The No Abortion Principle: Personhood Revisited

THE NO ABORTION PRINCIPLE

Personhood Revisited

DON C. MARLER

For those who believe that God determines and shapes the birth of every person from egg fertilization to birth there are some serious questions needing serious answers, and for those who believe that viable life begins at egg fertilization whether or not God is involved, there are also serious questions crying out for answers and solutions.

The guiding principle in answering these questions related to human issues should be “what is the most loving thing mankind can do under the circumstances for those involved.” Those who see God’s hand in every pregnancy tend to support a one rule fits all solution. Their rule is usually of the “all or nothing” type. Specifically, the rule is that “abortion is murder and that is prohibited regardless of the circumstances”. Some grudgingly approve exceptions for pregnancy that is a result of rape or incest; however, this position causes division among true believers. The Catholic Church, for example, insists that abortion to save the life of the mother should be prohibited.

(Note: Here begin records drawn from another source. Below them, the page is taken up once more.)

Lemma foreach_link_eq l rc e ls w :
  w_heap w !! l = Some (Obj rc (VEther e)) -> w_heap w !! w_next w = None ->
  (hwaddress e = Null \/ exists p, hwaddress e = Loc p) ->
  foreach (callback_nl_link (Loc l)) ls w = Ret tt (linked l rc e ls w).
Proof.
  intros Hl Hf [Hn|[p Hp]]; unfold linked.
  2:{ rewrite Hp. by eapply foreach_link_known. }
  rewrite Hn. destruct ls as [|lk ls]; [done|]. cbn [foreach].
  assert (l <> w_next w) as Hne by congruence.
  set (w1 := set_next (Pos.succ (w_next w))
    (set_heap (<[w_next w := Obj 1 (VStr (hw_text lk))]> (w_heap w)) w)).
  assert (w_heap w1 !! l = Some (Obj rc (VEther e))) as Hl1.
  { simpl. by rewrite lookup_insert_ne. }
  assert (callback_nl_link (Loc l) lk w
    = Ret tt (put_ether l rc (with_hw (Loc (w_next w)) e) w1)) as Hcb.
  { unfold callback_nl_link. cbn [is_null]. cbv iota.
    rewrite (bind_Ret _ _ _ _ _ (get_ether_eq _ _ _ _ Hl)), Hn.
    cbn [use_ptr]. do 2 (rewrite bind_ret_l; cbn [is_null negb]; cbv iota).
    rewrite bind_ret_l.
    unfold PyStr_FromFormat. rewrite (bind_Ret _ _ _ _ _ (alloc_eq _ _)).
    unfold set_hwaddress. fold (hw_text lk). fold w1.
    rewrite (bind_Ret _ _ _ _ _ (get_ether_eq _ _ _ _ Hl1)).
    by rewrite (put_val_eq _ _ _ _ Hl1). }
  rewrite (bind_Ret _ _ _ _ _ Hcb).
  eapply (foreach_link_known l rc (with_hw (Loc (w_next w)) e) (w_next w));
    [apply lookup_insert_eq|done].
Qed.

Lemma get_link_eq w l rc e c b ls k1 k2 :
  session w l rc e c b -> 0 <= index e ->
  link_cache_reply b (w_env w) = (inr ls, k1) ->
  rtnl_link_alloc_ok k1 = (true, k2) ->
  get_etherinfo_link (Loc l) w =
  let w1 := opened l rc e c w in
  let h := w_nlnext w in
  let w2 := set_env k2 (set_nlnext (Pos.succ (Pos.succ h))
    (set_nl (<[Pos.succ h := NlLinkFilter (Some (index e))]>
      (<[h := NlLinkCache ls]> (w_nl w))) w1)) in
  (foreach (callback_nl_link (Loc l)) (List.filter (link_matches (Some (index e))) ls);;
   nl_free (Pos.succ h);; nl_free h;; mret 1) w2.
Proof.
  intros Hs Hi Hr Ha. unfold get_etherinfo_link. cbn [is_null]. cbv iota.
  rewrite (bind_Ret _ _ _ _ _ (open_eq _ _ _ _ _ _ Hs)).
  change (1 =? 0) with false. cbv iota.
  pose proof (opened_session _ _ _ _ _ _ Hs) as [Ho Hc Hsk Hn].
  destruct (opened_fields w l rc e c) as (E1 & E2 & E3 & E4).
  rewrite <- E3 in Hr. rewrite <- ?E1, <- ?E2.
  set (w1 := opened l rc e c w) in *. clearbody w1. cbv zeta.
  unfold _set_device_index. erewrite bind_Ret.
  2:{ erewrite bind_Ret by (eapply get_ether_eq; exact Ho).
      cbn [index with_active]. rewrite (proj2 (Z.ltb_ge _ _) Hi). reflexivity. }
  change (negb (1 =? 1)) with false. cbv iota.
  unfold get_nlc, get_nlconnection, rtnl_link_alloc_cache, sock_connected,
    rtnl_link_alloc, foreach_link, link_cache, rtnl_link_put, nl_cache_free.
  destruct w1 as [h nx er x nlc nl nn fd fs se k]. simpl in *.
  mrun. unfold nlconnection in Hc. rewrite Hc. mrun. rewrite Hsk. mrun.
  rewrite Hr. mrun. rewrite Ha. mrun. rewrite Ho. mrun.
  rewrite !lookup_insert_eq. mrun.
  rewrite !insert_insert_eq.
  rewrite (lookup_insert_ne _ (Pos.succ nn) nn) by lia. rewrite lookup_insert_eq. mrun.
  rewrite lookup_insert_eq. mrun. done.
Qed.

(** [get_etherinfo_link] as what becomes of the world. *)
Lemma get_link_ok w l rc e c b ls k1 k2 rho :
  session w l rc e c b -> 0 < rc -> 0 <= index e -> wf w rho ->
  (hwaddress e = Null \/ exists p, hwaddress e = Loc p) ->
  link_cache_reply b (w_env w) = (inr ls, k1) ->
  rtnl_link_alloc_ok k1 = (true, k2) ->
  get_etherinfo_link (Loc l) w = Ret 1 (set_env k2
    (nl_past (Pos.succ (Pos.succ (w_nlnext w)))
      (linked l rc (with_active 1 e) (links_of (index e) ls) (opened l rc e c w)))).
Proof.
  intros Hs Hrc Hi Hw Hhw Hr Ha.
  rewrite (get_link_eq w l rc e c b ls k1 k2) by done. cbv zeta.
  rewrite (filter_decide _ _ _ (link_matches_spec (index e))). fold (links_of (index e) ls).
  destruct (opened_fields w l rc e c) as (E1 & E2 & E3 & E4).
  pose proof (opened_wf w l rc e c b rho Hs Hrc Hw) as Hwo.
  pose proof (opened_session _ _ _ _ _ _ Hs) as [Ho _ _ _].
  pose proof (nl_fresh w (se_nl _ _ _ _ _ _ Hs)) as Hf.
  pose proof (nl_fresh_succ w (se_nl _ _ _ _ _ _ Hs)) as Hf'.
  pose proof (wf_fresh_next _ _ _ (wf_hp _ _ Hwo)) as Hnx.
  set (h := w_nlnext w) in *. set (wo := opened l rc e c w) in *. clearbody wo.
  rewrite <- E1 in *.
  erewrite bind_Ret by (eapply foreach_link_eq; [exact Ho|exact Hnx|exact Hhw]).
  assert (forall m n k, linked l rc (with_active 1 e) (links_of (index e) ls)
    (set_env k (set_nlnext n (set_nl m wo))) = set_env k (set_nlnext n (set_nl m
    (linked l rc (with_active 1 e) (links_of (index e) ls) wo)))) as Hcomm.
  { intros m n k. unfold linked. cbn [hwaddress with_active].
    destruct (hwaddress e), (links_of (index e) ls); done. }
  rewrite Hcomm.
  set (wl := linked l rc (with_active 1 e) (links_of (index e) ls) wo).
  assert (w_nl wl = w_nl wo) as Enl.
  { unfold wl, linked. cbn [hwaddress with_active].
    by destruct (hwaddress e), (links_of (index e) ls). }
  erewrite bind_Ret by (eapply nl_free_eq; apply lookup_insert_eq). simpl.
  rewrite delete_insert_id by (rewrite lookup_insert_ne; [exact Hf'|lia]).
  erewrite bind_Ret by (eapply nl_free_eq; apply lookup_insert_eq). simpl.
  rewrite delete_insert_id by exact Hf. rewrite <- Enl. clearbody wl. by destruct wl.
Qed.

Lemma linked_wf l rc e ls w rho :
  w_heap w !! l = Some (Obj rc (VEther e)) -> 0 < rc -> wf w rho ->
  wf (linked l rc e ls w) rho.
Proof.
  intros Hl Hrc Hw. unfold linked. destruct (hwaddress e) eqn:Eh, ls as [|lk ls]; try done.
  pose proof (wf_fresh_next _ _ _ (wf_hp _ _ Hw)) as Hf.
  assert (wf w (val_refs (VStr (hw_text lk)) ⊎ rho)) as Hw1.
  { eapply wf_eq; [exact Hw|]. unfold val_refs. simpl. multiset_solver. }
  apply alloc_wf in Hw1; [|by constructor].
  apply (wf_set_heap _ _ _ _ Hw1).
  eapply (wf_move_in _ _ _ (w_next w)); [apply Hw1| |exact Hrc| |].
  - simpl. rewrite lookup_insert_ne by congruence. exact Hl.
  - unfold val_refs. simpl. rewrite Eh. simpl. multiset_solver.
  - pose proof (wf_val _ _ _ (wf_hp _ _ Hw) _ _ Hl Hrc) as [H1 _]. by split.
Qed.

(** C21: [get_etherinfo_link] on an object whose index is known, while the
    connection stands.  An object without a hardware address takes that of the
    first link with its index, as text; an object that has one keeps it (it is
    never refreshed).  No other object changes, every libnl object made is
    freed and every reference is accounted for. *)
Theorem get_etherinfo_link_spec w l rc e c b ls k1 k2 rho :
  session w l rc e c b -> 0 < rc -> 0 <= index e -> wf w rho ->
  (hwaddress e = Null \/ exists p, hwaddress e = Loc p) ->
  link_cache_reply b (w_env w) = (inr ls, k1) ->
  rtnl_link_alloc_ok k1 = (true, k2) ->
  wp (get_etherinfo_link (Loc l)) (fun r w' => r = 1 /\ w_nl w' = w_nl w /\
    w_err w' = w_err w /\ wf w' rho /\
    (forall i o, w_heap w !! i = Some o -> i <> l -> w_heap w' !! i = Some o) /\
    exists e', w_heap w' !! l = Some (Obj rc (VEther e')) /\ device e' = device e /\
      index e' = index e /\ nlc_active e' = 1 /\
      match hwaddress e, links_of (index e) ls with
      | Null, lk :: _ => is_str (w_heap w') (hwaddress e') (hw_text lk)
      | _, _ => hwaddress e' = hwaddress e
      end) w.
Proof.
  intros Hs Hrc Hi Hw Hhw Hr Ha. unfold wp.
  rewrite (get_link_ok w l rc e c b ls k1 k2 rho) by done.
  destruct (opened_fields w l rc e c) as (E1 & E2 & E3 & E4).
  pose proof (opened_wf w l rc e c b rho Hs Hrc Hw) as Hwo.
  pose proof (opened_session _ _ _ _ _ _ Hs) as [Ho _ _ Hno].
  pose proof (linked_wf l rc _ (links_of (index e) ls) _ rho Ho Hrc Hwo) as Hwl.
  assert (w_err (opened l rc e c w) = w_err w /\
    forall i o, w_heap w !! i = Some o -> i <> l ->
      w_heap (opened l rc e c w) !! i = Some o) as [E5 E6].
  { unfold opened, mark.
    destruct (nlc_active e =? 0); (split; [done|]); intros i o Hi' Hne; simpl;
      by rewrite lookup_insert_ne. }
  pose proof (wf_fresh_next _ _ _ (wf_hp _ _ Hwo)) as Hnx.
  set (wo := opened l rc e c w) in *. clearbody wo.
  assert (l <> w_next wo) as Hne by congruence.
  split; [done|]. split; [|split; [|split; [|split]]].
  - unfold linked. cbn [hwaddress with_active].
    destruct (hwaddress e), (links_of (index e) ls); exact E1.
  - unfold linked. cbn [hwaddress with_active].
    destruct (hwaddress e), (links_of (index e) ls); exact E5.
  - destruct Hwl as [Hh [N1 N2 N3]]. split; [exact Hh|]. split; [exact N1|exact N2|].
    intros c0 o0 Hc0. apply N3 in Hc0. revert Hc0. unfold linked.
    cbn [hwaddress with_active].
    destruct (hwaddress e), (links_of (index e) ls); simpl; rewrite ?E2; lia.
  - intros i o Hio Hni. apply E6 in Hio; [|done]. unfold linked.
    cbn [hwaddress with_active].
    destruct (hwaddress e), (links_of (index e) ls); simpl; try exact Hio.
    rewrite !lookup_insert_ne; [exact Hio|congruence|congruence].
  - unfold linked. cbn [hwaddress with_active].
    destruct (hwaddress e) eqn:Eh, (links_of (index e) ls) as [|lk lks]; simpl;
      try (eexists; split; [exact Ho|]; done).
    eexists. split; [apply lookup_insert_eq|]. repeat (split; [done|]).
    exists (w_next wo). split; [done|]. rewrite lookup_insert_ne by done.
    apply lookup_insert_eq.
Qed.
End link.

There are two sets of circumstances that challenge the guiding principle of doing what is the most loving thing under the circumstances. One is the entire area of serious defects of the fetus. Some fetuses are defective beyond imagination. Many of these have been born to a lifetime of total misery, pain and suffering. The parental suffering that accompanies the pitiful condition and suffering of their offspring cannot be calculated.  It is a terrible price to be paid to uphold a principle.

The second set of circumstances that challenge the principle is the phenomenon of Ectopic pregnancy. This occurs when the fertilized egg attaches itself some place other than in the uterus. Most such pregnancies are in the Fallopian tubes; the so-called tubal pregnancies. Some fertilized eggs attach to the abdomen or the cervix. About 1% of all pregnancies are Ectopic. This fetus has no chance of survival to birth. The life of the mother is, nevertheless, at stake. Often without medical intervention her health will be severely impacted and death may occur. What a price to pay in suffering and possible death so a principle can be upheld. In such situations the principle of no abortion for any reason becomes a prescription for death or extreme suffering with little or no positive quality of life.

Most people know about ectopic (tubal) pregnancies but never get around to considering what a challenge they are to the autocratic rule of no abortions under any circumstances. They seldom consider the extent of suffering caused by the rule—the rule is supreme, not its victim. One main plank of the platform of no abortion under any circumstances is the belief that a fertilized egg is a viable human being.  For those who hold this belief lets look at a hypothetical situation posed by a Republican Senator. If you are in a burning house and can save either a three-year old child or a Petri dish containing several fertilized eggs, but not both, what will you do? Inflexible advocates of the No Abortion Principle would, if they stay true to their belief, sacrifice the three-year old child.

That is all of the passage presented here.